▸ Problem to solve: Scan the data for "false" and copy each matching line.

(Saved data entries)
(** [DeterminismGuard.scan_file], for the file at [relative_path]. *)
Definition scan_file (relative_path : string) : list violation :=
  match read_text relative_path with
  | inl e => [scan_failure relative_path e]
  | inr content =>
      flat_map (fun pattern_name =>
        flat_map (fun m =>
          let line_num := line_number content (fst m) in
          let line_content := line_at content line_num in
          if is_pattern_allowed pattern_name relative_path then []
          else [match_violation relative_path line_num pattern_name (snd m)
                  (strip line_content)])
          (finditer pattern_name content))
        prohibited_patterns
  end.

End Scan.

End DeterminismGuard.

(** ** The values of an events file *)

Module Json.
Import Py.
Local Open Scope string_scope.

(** A value returned by [json.load]: [None], a [bool], an [int], a [float],
    a [str], a [list], or a [dict] written as its items in order, with
    distinct keys (of a repeated key the parser keeps the last value). *)
#[warnings="-register-all"] Inductive json :=
  | JNull
  | JBool (b : bool)
  | JInt (n : Z)
  | JFloat (f : spec_float)
  | JStr (s : string)
  | JList (items : list json)
  | JDict (items : list (string * json)).

(** What a subscript that failed was: a key, or the slice [[:stop]]. *)
Inductive subscript :=
  | Key (k : json)
  | SliceTo (stop : Z).

Inductive exn :=
  | KeyError (key : subscript)
  | IndexError
  | TypeError
  | AttributeError.

Inductive result (A : Type) :=
  | Returns (a : A)
  | Raises (e : exn).
Arguments Returns {A} a.
Arguments Raises {A} e.

(** What the interpreter decides: the text of a finite non-zero [float],
    [repr(s)] of a [str], and whether a slice can be hashed (it can from
    Python 3.12 on, so that [d[:16]] on a [dict] is a [KeyError] there and a
    [TypeError] before). *)
Record runtime := Runtime
  { finite_repr : spec_float → string;
    str_repr : string → string;
    slice_hashable : bool }.

(** [d.get(key)] on the items of a [dict]. *)
Fixpoint item (key : string) (d : list (string * json)) : option json :=
  match d with
  | [] => None
  | (k, v) :: rest => if String.eqb k key then Some v else item key rest
  end.

Definition signed (s : bool) (m : positive) : Z :=
  if s then Z.neg m else Z.pos m.

(** [f <= n] and [f == n] for a [float] and an [int]: Python compares the
    two values exactly. *)
Definition float_le_int (f : spec_float) (n : Z) : bool :=
  match f with
  | S754_nan => false
  | S754_infinity s => s
  | S754_zero _ => (0 <=? n)%Z
  | S754_finite s m e =>
      if (0 <=? e)%Z then (signed s m * 2 ^ e <=? n)%Z
      else (signed s m <=? n * 2 ^ (- e))%Z
  end.

Definition float_eq_int (f : spec_float) (n : Z) : bool :=
  match f with
  | S754_nan | S754_infinity _ => false
  | S754_zero _ => (n =? 0)%Z
  | S754_finite s m e =>
      if (0 <=? e)%Z then (signed s m * 2 ^ e =? n)%Z
      else (signed s m =? n * 2 ^ (- e))%Z
  end.

(** [f == g] on two [float]s.  [nan] differs from itself, but an element of
    a container is first compared by identity, and every [NaN] of a JSON
    text is the same object. *)
Definition float_eq (same_object : bool) (f g : spec_float) : bool :=
  match f, g with
  | S754_nan, S754_nan => same_object
  | S754_infinity s, S754_infinity s' => Bool.eqb s s'
  | S754_zero _, S754_zero _ => true
  | S754_finite s m e, S754_finite s' m' e' =>
      (signed s m * 2 ^ (e - Z.min e e') =? signed s' m' * 2 ^ (e' - Z.min e e'))%Z
  | _, _ => false
  end.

▸ Solution to this problem:
  | S754_nan => false
  | S754_nan | S754_infinity _ => false
  | _, _ => false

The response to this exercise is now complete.